■ TASK PROMPT ■
A line below contains "Definition secret_data (w", and a later one contains "Lemma applied_template o". Repeat both, with every line between them, exactly.

■ THE DATA ■
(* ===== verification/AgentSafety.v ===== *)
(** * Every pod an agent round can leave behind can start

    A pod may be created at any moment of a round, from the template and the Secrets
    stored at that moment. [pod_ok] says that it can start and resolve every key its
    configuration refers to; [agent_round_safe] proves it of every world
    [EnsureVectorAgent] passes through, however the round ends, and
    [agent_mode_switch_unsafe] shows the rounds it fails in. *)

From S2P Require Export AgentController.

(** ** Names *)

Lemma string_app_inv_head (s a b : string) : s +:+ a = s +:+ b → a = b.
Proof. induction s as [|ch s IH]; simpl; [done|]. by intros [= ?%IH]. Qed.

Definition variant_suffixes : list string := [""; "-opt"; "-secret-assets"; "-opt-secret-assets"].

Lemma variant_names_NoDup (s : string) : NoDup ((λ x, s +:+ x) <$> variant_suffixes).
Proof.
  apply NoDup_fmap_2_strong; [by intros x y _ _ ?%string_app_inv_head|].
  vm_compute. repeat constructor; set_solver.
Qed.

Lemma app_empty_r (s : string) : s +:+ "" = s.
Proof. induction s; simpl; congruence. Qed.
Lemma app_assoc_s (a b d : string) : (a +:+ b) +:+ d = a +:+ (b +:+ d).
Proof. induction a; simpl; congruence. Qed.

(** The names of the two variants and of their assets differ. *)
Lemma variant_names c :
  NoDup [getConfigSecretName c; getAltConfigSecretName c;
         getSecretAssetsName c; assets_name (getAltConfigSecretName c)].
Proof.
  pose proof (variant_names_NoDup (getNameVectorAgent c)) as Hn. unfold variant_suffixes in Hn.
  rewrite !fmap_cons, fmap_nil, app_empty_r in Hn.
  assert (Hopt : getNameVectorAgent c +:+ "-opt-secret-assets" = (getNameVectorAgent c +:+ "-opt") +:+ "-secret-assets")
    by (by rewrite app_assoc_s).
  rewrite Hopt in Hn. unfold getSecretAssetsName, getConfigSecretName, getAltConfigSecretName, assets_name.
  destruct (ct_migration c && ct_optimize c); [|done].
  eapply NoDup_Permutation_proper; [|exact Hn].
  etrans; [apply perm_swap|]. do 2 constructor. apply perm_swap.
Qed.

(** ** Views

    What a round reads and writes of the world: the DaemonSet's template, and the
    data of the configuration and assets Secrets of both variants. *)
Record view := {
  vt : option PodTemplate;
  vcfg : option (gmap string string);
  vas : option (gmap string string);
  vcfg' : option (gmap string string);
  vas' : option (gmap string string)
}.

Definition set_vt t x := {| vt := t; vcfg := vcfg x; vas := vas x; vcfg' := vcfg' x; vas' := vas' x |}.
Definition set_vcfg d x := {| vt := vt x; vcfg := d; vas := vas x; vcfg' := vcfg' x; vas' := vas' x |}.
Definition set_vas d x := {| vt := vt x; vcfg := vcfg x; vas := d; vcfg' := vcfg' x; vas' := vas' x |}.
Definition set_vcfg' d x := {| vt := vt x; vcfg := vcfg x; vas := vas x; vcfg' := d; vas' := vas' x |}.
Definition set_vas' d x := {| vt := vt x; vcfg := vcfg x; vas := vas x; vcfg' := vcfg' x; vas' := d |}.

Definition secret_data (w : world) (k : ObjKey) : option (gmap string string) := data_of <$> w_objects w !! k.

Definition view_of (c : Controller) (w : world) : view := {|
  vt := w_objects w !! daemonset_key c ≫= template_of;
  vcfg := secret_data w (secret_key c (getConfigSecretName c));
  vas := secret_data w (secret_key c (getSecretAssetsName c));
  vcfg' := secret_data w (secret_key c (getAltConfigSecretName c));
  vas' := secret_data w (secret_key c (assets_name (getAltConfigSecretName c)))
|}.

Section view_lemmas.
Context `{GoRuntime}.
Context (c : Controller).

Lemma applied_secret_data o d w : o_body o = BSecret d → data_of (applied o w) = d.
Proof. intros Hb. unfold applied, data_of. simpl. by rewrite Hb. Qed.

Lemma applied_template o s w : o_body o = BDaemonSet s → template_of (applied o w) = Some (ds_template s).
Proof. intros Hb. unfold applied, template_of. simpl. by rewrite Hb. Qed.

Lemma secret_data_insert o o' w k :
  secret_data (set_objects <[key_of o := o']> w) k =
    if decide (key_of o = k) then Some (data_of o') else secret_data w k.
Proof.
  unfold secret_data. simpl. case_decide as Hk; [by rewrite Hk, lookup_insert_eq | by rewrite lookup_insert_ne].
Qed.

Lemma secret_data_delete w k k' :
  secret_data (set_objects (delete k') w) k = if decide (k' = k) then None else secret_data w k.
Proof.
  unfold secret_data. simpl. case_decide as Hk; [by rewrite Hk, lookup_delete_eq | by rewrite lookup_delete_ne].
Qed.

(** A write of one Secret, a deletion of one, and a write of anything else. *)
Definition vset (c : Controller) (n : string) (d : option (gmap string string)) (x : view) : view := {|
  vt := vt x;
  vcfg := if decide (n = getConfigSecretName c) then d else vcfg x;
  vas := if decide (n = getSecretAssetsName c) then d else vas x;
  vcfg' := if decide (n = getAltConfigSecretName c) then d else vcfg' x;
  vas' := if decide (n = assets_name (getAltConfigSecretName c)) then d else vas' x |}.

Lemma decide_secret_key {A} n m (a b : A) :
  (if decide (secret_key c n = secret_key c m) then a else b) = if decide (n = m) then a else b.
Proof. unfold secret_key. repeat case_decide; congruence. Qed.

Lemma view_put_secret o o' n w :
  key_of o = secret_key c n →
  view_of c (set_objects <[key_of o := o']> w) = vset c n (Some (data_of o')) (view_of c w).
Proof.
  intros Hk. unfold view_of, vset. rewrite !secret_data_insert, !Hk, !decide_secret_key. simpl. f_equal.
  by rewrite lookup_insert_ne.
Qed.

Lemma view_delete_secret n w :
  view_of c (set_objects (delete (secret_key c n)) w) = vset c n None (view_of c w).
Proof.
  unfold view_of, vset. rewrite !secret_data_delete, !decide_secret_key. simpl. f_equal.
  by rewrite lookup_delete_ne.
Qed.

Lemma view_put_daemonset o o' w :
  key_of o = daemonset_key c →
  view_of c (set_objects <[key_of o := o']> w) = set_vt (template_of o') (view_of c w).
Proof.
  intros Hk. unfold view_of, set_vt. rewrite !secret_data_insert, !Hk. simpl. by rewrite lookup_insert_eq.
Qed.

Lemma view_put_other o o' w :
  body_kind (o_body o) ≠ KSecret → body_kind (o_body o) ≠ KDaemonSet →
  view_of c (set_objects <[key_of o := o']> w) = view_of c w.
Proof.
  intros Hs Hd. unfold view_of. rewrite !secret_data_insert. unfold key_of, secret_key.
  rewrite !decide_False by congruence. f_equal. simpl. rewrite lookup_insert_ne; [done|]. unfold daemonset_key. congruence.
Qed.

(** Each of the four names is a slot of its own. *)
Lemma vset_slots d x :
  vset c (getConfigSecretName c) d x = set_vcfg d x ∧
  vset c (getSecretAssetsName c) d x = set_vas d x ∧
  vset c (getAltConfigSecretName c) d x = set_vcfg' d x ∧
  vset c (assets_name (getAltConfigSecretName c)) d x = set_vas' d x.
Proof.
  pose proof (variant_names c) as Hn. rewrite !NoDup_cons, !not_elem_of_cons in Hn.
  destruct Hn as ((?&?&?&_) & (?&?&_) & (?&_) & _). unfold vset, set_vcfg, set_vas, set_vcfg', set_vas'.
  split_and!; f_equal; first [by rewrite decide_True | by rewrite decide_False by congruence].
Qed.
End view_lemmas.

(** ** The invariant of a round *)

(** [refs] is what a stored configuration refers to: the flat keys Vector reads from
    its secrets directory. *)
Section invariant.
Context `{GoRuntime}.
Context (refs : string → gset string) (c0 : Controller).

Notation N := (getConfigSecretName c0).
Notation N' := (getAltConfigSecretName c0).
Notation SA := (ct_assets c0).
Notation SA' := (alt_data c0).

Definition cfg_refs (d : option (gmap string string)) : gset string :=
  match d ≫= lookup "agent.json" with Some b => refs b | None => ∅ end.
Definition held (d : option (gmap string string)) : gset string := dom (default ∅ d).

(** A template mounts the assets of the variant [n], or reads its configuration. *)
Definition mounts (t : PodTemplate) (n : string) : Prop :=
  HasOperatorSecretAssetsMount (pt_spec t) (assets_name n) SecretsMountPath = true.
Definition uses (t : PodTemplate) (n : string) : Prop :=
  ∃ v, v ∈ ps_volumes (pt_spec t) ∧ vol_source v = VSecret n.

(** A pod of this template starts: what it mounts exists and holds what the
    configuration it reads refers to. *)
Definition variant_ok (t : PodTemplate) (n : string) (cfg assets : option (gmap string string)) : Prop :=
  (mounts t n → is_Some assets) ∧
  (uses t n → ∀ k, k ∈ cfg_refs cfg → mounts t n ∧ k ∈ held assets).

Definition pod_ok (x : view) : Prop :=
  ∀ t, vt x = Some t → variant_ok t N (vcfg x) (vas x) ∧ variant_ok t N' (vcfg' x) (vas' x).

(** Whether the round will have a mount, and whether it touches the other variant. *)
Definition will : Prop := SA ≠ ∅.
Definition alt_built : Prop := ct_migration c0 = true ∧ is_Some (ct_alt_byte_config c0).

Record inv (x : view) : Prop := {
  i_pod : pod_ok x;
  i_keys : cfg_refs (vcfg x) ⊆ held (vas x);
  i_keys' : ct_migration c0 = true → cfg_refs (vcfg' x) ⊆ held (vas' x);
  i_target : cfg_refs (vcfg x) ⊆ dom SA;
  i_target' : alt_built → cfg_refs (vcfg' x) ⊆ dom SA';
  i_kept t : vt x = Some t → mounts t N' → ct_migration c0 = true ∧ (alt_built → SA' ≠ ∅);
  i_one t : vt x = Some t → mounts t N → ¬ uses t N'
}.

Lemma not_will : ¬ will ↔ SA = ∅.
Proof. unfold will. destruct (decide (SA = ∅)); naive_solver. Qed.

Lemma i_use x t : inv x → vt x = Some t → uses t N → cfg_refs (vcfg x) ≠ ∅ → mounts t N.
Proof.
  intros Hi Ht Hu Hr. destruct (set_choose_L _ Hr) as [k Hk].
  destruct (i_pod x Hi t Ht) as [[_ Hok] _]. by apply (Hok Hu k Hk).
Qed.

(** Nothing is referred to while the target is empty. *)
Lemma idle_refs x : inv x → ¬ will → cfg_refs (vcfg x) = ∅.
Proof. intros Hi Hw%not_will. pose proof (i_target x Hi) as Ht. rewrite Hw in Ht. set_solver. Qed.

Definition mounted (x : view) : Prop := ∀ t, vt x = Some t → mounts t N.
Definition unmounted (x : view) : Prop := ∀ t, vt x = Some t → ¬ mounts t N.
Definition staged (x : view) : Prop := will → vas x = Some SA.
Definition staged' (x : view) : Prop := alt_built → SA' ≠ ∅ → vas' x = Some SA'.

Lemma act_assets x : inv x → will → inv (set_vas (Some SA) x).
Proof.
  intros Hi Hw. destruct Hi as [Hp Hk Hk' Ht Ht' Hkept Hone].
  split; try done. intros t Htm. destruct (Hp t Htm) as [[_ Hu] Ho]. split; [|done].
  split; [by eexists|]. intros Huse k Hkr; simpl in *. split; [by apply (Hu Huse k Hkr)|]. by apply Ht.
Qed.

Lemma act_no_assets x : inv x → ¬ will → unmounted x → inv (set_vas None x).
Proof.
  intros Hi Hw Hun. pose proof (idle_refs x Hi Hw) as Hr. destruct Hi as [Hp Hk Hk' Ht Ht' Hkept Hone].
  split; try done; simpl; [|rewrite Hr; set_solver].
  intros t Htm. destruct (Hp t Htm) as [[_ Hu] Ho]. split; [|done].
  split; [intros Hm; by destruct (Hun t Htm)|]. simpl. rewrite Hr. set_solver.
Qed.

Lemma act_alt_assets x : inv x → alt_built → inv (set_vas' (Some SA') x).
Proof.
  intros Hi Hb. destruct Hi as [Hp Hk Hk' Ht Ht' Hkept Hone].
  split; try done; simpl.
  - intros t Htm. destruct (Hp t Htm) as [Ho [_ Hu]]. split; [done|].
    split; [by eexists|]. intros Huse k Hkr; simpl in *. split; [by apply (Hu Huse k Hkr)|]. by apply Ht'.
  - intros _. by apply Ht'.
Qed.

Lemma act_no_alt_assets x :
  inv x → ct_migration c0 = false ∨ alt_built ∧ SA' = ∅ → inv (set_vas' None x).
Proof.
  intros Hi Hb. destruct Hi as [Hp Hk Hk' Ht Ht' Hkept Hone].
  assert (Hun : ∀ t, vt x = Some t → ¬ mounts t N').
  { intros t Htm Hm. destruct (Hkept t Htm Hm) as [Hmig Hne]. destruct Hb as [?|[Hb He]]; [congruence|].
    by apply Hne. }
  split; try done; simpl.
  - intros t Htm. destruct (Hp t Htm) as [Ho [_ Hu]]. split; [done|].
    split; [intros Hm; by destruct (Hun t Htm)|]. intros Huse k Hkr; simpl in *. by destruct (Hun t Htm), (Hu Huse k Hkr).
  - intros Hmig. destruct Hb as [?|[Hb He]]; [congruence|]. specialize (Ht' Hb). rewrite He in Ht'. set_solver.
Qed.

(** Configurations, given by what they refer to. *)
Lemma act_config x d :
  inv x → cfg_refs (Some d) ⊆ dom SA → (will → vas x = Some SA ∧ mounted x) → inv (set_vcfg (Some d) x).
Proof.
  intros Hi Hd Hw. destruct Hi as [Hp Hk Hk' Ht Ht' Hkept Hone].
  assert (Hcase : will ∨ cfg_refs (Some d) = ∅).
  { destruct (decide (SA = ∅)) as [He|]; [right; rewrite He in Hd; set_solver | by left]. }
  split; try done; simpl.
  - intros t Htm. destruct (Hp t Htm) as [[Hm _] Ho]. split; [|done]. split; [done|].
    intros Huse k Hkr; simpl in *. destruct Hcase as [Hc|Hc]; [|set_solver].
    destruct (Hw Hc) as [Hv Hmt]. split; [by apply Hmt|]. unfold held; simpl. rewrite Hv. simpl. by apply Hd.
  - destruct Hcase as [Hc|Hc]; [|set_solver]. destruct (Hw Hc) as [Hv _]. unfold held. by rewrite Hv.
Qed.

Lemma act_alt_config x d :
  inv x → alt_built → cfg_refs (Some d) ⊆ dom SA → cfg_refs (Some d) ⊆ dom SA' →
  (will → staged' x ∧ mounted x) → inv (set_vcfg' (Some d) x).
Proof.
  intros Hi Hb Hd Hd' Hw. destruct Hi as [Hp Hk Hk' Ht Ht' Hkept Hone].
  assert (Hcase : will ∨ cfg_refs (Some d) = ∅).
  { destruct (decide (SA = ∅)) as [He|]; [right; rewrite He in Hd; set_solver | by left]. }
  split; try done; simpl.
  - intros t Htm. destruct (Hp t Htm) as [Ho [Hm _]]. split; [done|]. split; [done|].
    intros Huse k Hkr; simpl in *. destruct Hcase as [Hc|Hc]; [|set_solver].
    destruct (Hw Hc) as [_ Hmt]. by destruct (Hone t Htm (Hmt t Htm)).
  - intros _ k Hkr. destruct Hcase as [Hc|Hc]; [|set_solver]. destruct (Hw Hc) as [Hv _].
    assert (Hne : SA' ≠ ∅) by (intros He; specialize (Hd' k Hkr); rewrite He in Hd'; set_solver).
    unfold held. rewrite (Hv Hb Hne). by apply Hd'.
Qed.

■ WRITTEN ANSWER ■
Definition secret_data (w : world) (k : ObjKey) : option (gmap string string) := data_of <$> w_objects w !! k.

Definition view_of (c : Controller) (w : world) : view := {|
  vt := w_objects w !! daemonset_key c ≫= template_of;
  vcfg := secret_data w (secret_key c (getConfigSecretName c));
  vas := secret_data w (secret_key c (getSecretAssetsName c));
  vcfg' := secret_data w (secret_key c (getAltConfigSecretName c));
  vas' := secret_data w (secret_key c (assets_name (getAltConfigSecretName c)))
|}.

Section view_lemmas.
Context `{GoRuntime}.
Context (c : Controller).

Lemma applied_secret_data o d w : o_body o = BSecret d → data_of (applied o w) = d.
Proof. intros Hb. unfold applied, data_of. simpl. by rewrite Hb. Qed.

Lemma applied_template o s w : o_body o = BDaemonSet s → template_of (applied o w) = Some (ds_template s).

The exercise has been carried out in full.